On the renewal of the war he was appointed to the brig , in which for the next year he was employed on the coast of France. On the morning of 8 May 1804 he had been blown by stress of weather into Quiberon Bay, and was off the mouth of the Vilaine, when the wind died away. Some seventeen French gunboats came out of the river, and surrounded the brig, which the calm rendered almost defenceless against such odds; after being pounded for two hours, the brig was compelled to surrender. Wright was sent to Paris and again confined as a close prisoner in the Temple.

He was subjected to repeated examinations as to whether he had not put on shore in France some royalist agents: Georges, Pichegru, Rivière, and others were named. Wright refused to answer to the interrogations; and to this refusal he adhered, in spite of many threats of ill-treatment.
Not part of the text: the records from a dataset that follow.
Lemma worker_of_range d sqid : io_workers d <> [] -> 0 ≤ worker_of d sqid < Z.of_nat (length (io_workers d)).
Proof. intros Hn. apply Z.mod_pos_bound. destruct (io_workers d); [done | cbn; lia]. Qed.

(** What is queued for a request that fills its slot with [f]: nothing if no
    slot can be had. *)
Definition granted (d : io_dev F) (sqid : Z) (f : nvmev_io_work -> nvmev_io_work) : list nvmev_io_work :=
  match aget (io_workers d) (worker_of d sqid) with
  | Ok wk => match allocate_entry wk with
             | Ok (Some (_, e)) => [core (f (wget (work_queue wk) e))]
             | _ => []
             end
  | Bug _ => []
  end.

(** Nothing but the workers, their turn and the clock has changed. *)
Record workers_only (d d' : io_dev F) : Prop := {
  wo_sqes : sqes d' = sqes d;
  wo_cqes : cqes d' = cqes d;
  wo_nr : length (io_workers d') = length (io_workers d);
  wo_ftl : dev_ftl d' = dev_ftl d;
}.

Definition alloc_result (d : io_dev F) (pcs : list Z) (sqid : Z) (r : option (Z * Z)) (d' : io_dev F) : Prop :=
  match r with
  | None => d' = d /\ forall f, granted d sqid f = []
  | Some (turn, e) => turn = worker_of d sqid /\ exists wk pc L Fr Rc F',
      aget (io_workers d) turn = Ok wk /\ aget pcs turn = Ok pc /\ wk_at wk pc L Fr Rc /\ Fr ++ Rc = e :: F' /\ F' <> [] /\
      (forall f, granted d sqid f = [core (f (wget (work_queue wk) e))]) /\
      workers_only d d' /\ dev_tick d' = dev_tick d /\
      io_workers d' = <[Z.to_nat turn := wk_free wk (nx (work_queue wk) e) (free_seq_end wk)]> (io_workers d)
  end.

Lemma allocate_wp d pcs sqid : workers_ok (io_workers d) pcs ->
  wp (__allocate_work_queue_entry sqid) (alloc_result d pcs sqid) d.
Proof.
  intros Hw. pose proof (worker_of_range d sqid (wo_some _ _ Hw)) as Hr. unfold __allocate_work_queue_entry, __get_io_worker.
  apply wp_bind. unfold wp at 1. unfold checked_mod. rewrite (proj2 (Z.eqb_neq _ _)) by lia. cbn. fold (worker_of d sqid).
  destruct (workers_get _ _ _ Hw Hr) as (wk & pc & Hwk & Hpc & (L & Fr & Rc & Hat)).
  apply wp_bind. unfold wp at 1, get_worker. rewrite Hwk. cbn.
  pose proof (wa_rep _ _ _ _ _ Hat) as Hrep. pose proof (wr_last _ _ _ Hrep) as Hla.
  destruct (Fr ++ Rc) as [|e F'] eqn:EF; [done|].
  destruct (allocate_ok _ _ _ _ Hrep) as [_ Ha]. apply (wp_lift_Ok _ _ _ _ _ Ha).
  assert (forall f, granted d sqid f = if decide (F' = []) then [] else [core (f (wget (work_queue wk) e))]) as Hg.
  { intros f. unfold granted. rewrite Hwk, Ha. by destruct (decide _). }
  destruct (decide (F' = [])) as [->|HF']; [by split|].
  apply wp_bind, wp_modify. cbn. apply wp_bind. unfold wp at 1, set_worker. cbn. rewrite aset_in_range by done. cbn. split; [done|].
  exists wk, pc, L, Fr, Rc, F'. split_and!; try done. split; cbn; try done. by rewrite length_insert.
Qed.

Lemma insert_wp d d1 pcs sqid e f target : workers_ok (io_workers d) pcs ->
  alloc_result d pcs sqid (Some (worker_of d sqid, e)) d1 ->
  (forall w, iw_next (f w) = NIL /\ iw_prev (f w) = NIL) -> (forall w, iw_is_completed (f w) = false) ->
  forall d2, d2 = d1 \/ d2 = dev_ticked d1 ->
  wp (wk ← get_worker (worker_of d sqid); wk ← lift (fill_and_insert wk e f target); set_worker (worker_of d sqid) wk)
    (fun _ d' => workers_only d d' /\ workers_ok (io_workers d') pcs /\
      all_pending (io_workers d') ≡ₚ granted d sqid f ++ all_pending (io_workers d)) d2.
Proof.
  intros Hw (_ & wk & pc & L & Fr & Rc & F' & Hwk & Hpc & Hat & EF & HF' & Hg & [Eq1 Eq2 Eq3 Eq4] & _ & Ew) Hf Hc d2 Hd2.
  assert (io_workers d2 = io_workers d1 /\ sqes d2 = sqes d1 /\ cqes d2 = cqes d1 /\ dev_ftl d2 = dev_ftl d1) as (F1 & F2 & F3 & F4)
    by (by destruct Hd2 as [-> | ->]). clear Hd2.
  pose proof (worker_of_range d sqid (wo_some _ _ Hw)) as Hr.
  apply wp_bind. unfold wp at 1, get_worker. rewrite F1, Ew, aget_insert, decide_True by done. cbn [mbind res_bind].
  pose proof (wa_rep _ _ _ _ _ Hat) as Hrep. rewrite EF in Hrep.
  apply wp_lift_bind. eapply returns_mono; [by apply (enqueue_ok _ _ _ _ f target Hrep)|].
  intros wk' (L1 & L2 & He). destruct (enqueue_pending _ _ _ _ _ _ _ _ _ _ _ _ Hat EF He Hc) as [Hok Hp].
  unfold wp, set_worker. rewrite F1, Ew, aset_in_range by (rewrite length_insert; done). cbn.
  rewrite list_insert_insert_eq. split; [|split].
  - split; cbn; rewrite ?length_insert; congruence.
  - by apply (workers_set _ _ _ _ pc).
  - rewrite Hg. by apply (all_pending_grow _ _ wk).
Qed.

Lemma get_sq_wp {A} d sqid sq (f : nvmev_submission_queue -> prog (io_dev F) A) Q :
  aget (sqes d) sqid = Ok (Some sq) -> wp (f sq) Q d -> wp (get_sq sqid ≫= f) Q d.
Proof. intros E. unfold wp, get_sq, find_sq, mbind, prog_bind. rewrite E. done. Qed.

Lemma get_cq_wp {A} d cqid cq (f : nvmev_completion_queue -> prog (io_dev F) A) Q :
  aget (cqes d) cqid = Ok (Some cq) -> wp (f cq) Q d -> wp (get_cq cqid ≫= f) Q d.
Proof. intros E. unfold wp, get_cq, find_cq, mbind, prog_bind. rewrite E. done. Qed.

(** Both kinds of request: queued if a slot can be had, else dropped. *)
Lemma schedule_wp d pcs op : workers_ok (io_workers d) pcs ->
  wp (dev_schedule_internal_operation local_clock op) (fun _ d' => workers_only d d' /\ workers_ok (io_workers d') pcs /\
    all_pending (io_workers d') ≡ₚ granted d (iop_sqid op) (internal_work (iop_sqid op) (local_clock (dev_tick d))
      (iop_nsecs_target op) (iop_write_buffer op) (iop_buffs_to_release op)) ++ all_pending (io_workers d)) d.
Proof.
  intros Hw. unfold dev_schedule_internal_operation. apply wp_bind. eapply wp_mono; [by apply (allocate_wp d pcs)|].
  intros [[turn e]|] d1 Ha.
  - pose proof Ha as (-> & _ & _ & _ & _ & _ & _ & _ & _ & _ & _ & _ & _ & _ & Et & _).
    apply wp_bind. unfold wp at 1, get_local_clock. rewrite Et. apply (insert_wp d d1); auto.
  - destruct Ha as [-> Hg]. rewrite Hg. apply wp_ret. split; [by split | by split].
Qed.

Lemma enqueue_wp d pcs sqid cqid sqe start ret sq c : workers_ok (io_workers d) pcs ->
  aget (sqes d) sqid = Ok (Some sq) -> sq_entry sq sqe = Ok c ->
  wp (__enqueue_io_req local_clock sqid cqid sqe start ret) (fun _ d' => workers_only d d' /\ workers_ok (io_workers d') pcs /\
    all_pending (io_workers d') ≡ₚ granted d sqid (enqueue_work sqid cqid sqe (command_id c) start (local_clock (dev_tick d)) ret)
      ++ all_pending (io_workers d)) d.
Proof.
  intros Hw Hsq Hc. unfold __enqueue_io_req. apply (get_sq_wp _ _ _ _ _ Hsq).
  apply wp_bind. eapply wp_mono; [by apply (allocate_wp d pcs)|]. intros [[turn e]|] d1 Ha.
  - pose proof Ha as (-> & _ & _ & _ & _ & _ & _ & _ & _ & _ & _ & _ & _ & _ & Et & _).
    apply (wp_lift_Ok _ _ _ _ _ Hc).
    apply wp_bind. unfold wp at 1, get_local_clock. rewrite Et. apply (insert_wp d d1); auto.
  - destruct Ha as [-> Hg]. rewrite Hg. apply wp_ret. split; [by split | by split].
Qed.

Lemma reclaim_wp d pcs : workers_ok (io_workers d) pcs ->
  wp __reclaim_completed_reqs (fun _ d' => workers_only d d' /\ workers_ok (io_workers d') pcs /\
    all_pending (io_workers d') ≡ₚ all_pending (io_workers d) /\ dev_tick d' = dev_tick d) d.
Proof.
  intros Hw. unfold __reclaim_completed_reqs, wp.
  assert (returns (for_loop (length (io_workers d)) 0 (fun turn ws => amod ws turn reclaim_worker) (io_workers d))
    (fun ws => length ws = length (io_workers d) /\ workers_ok ws pcs /\ all_pending ws ≡ₚ all_pending (io_workers d))) as Hl.
  { apply (returns_for_loop (fun _ ws => length ws = length (io_workers d) /\ workers_ok ws pcs /\
      all_pending ws ≡ₚ all_pending (io_workers d))); [by split| |auto].
    intros j ws Hj (Hl & Hok & Hp). destruct (workers_get ws pcs j Hok ltac:(lia)) as (wk & pc & Hwk & Hpc & Hwo).
    apply returns_amod; [lia|]. intros wk0 Hwk0. rewrite Hwk in Hwk0. injection Hwk0 as <-. eapply returns_mono; [by apply reclaim_pending|].
    intros wk' [Hok' Hp']. split; [by rewrite length_insert|]. split; [apply (workers_set _ _ _ _ pc); [done | lia | done | done]|].
    rewrite <- Hp. by apply (all_pending_keep _ _ wk). }
  revert Hl. destruct (for_loop _ _ _ _); [|done]. cbn. intros (Hl & Hok & Hp). split_and!; [by split | done..].
Qed.
End Dispatcher.

(** ** Runs *)
Record io_state (F : Type) := mk_io {
  st_dev : io_dev F;
  st_pcs : list Z;                          (* [curr] of each worker *)
  st_accepted : list nvmev_io_work;         (* ghost: requests that got a slot *)
  st_posted : list (Z * nvmev_io_work);     (* ghost: finished requests and when *)
}.
Arguments mk_io {F}.
Arguments st_dev {F}.
Arguments st_pcs {F}.
Arguments st_accepted {F}.
Arguments st_posted {F}.

(** The completions posted to a queue. *)
Definition host_log (posted : list (Z * nvmev_io_work)) (cqid : Z) : list nvmev_io_work :=
  filter (fun w => iw_is_internal w = false /\ iw_cqid w = cqid) (map snd posted).

(** The commands whose data a namespace can move. *)
Class CmdFine (F : Type) := cmd_fine : nvme_command -> Prop.

(** The queues of a request exist, and its data can be moved. *)
Definition serviceable {F} `{CmdFine F} (d : io_dev F) (w : nvmev_io_work) : Prop :=
  iw_is_internal w = true \/
  (exists sq c, aget (sqes d) (iw_sqid w) = Ok (Some sq) /\ sq_entry sq (iw_sq_entry w) = Ok c /\ cmd_fine (F := F) c) /\
  (exists cq, aget (cqes d) (iw_cqid w) = Ok (Some cq)).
After being detained for nearly eighteen months it was announced that he had committed suicide on the night of 27/28 October 1805. It was immediately said in England that if he was dead he had been murdered; and, in fact, so little was it believed by the British authorities that his name was not removed from the Navy List till the autumn of 1807.

===Investigation===

After the Restoration Sir Sidney Smith and others made unofficial inquiries in Paris which were claimed to prove that he was murdered. According to the evidence which Smith collected, the body was found on the bed with the sheet drawn up to the chin, the razor—with which the throat had been cut to the bone—closed, and the hand which grasped it pressing the thigh. There was some blood about the room, but none on the sheet. Great weight was attached to this and other stories but their evidential value is unclear. It has also been noted that his letters were in good and determined spirit, and no cause for any great depression was shown.

An alleged factor—the news of Mack's surrender at the Battle of Ulm—is said by some to absurd, especially to a naval officer who had also the news of Trafalgar. On the other hand, it is difficult to see what Bonaparte had to gain by murdering Wright. At St. Helena he pooh-poohed the idea, and said that if he had interfered it would have been to order Wright to be tried as a spy and shot, though nothing in the accepted laws of war would condemn an officer as a spy for landing men who might be objectionable to the enemy's government. In the total absence of trustworthy evidence, and the want of motive for either murder or suicide, it may be suggested that Wright died from natural causes—an affection of the heart, for instance—and that the French government took a mean revenge on the man who had given them a good deal of trouble by alleging suicide.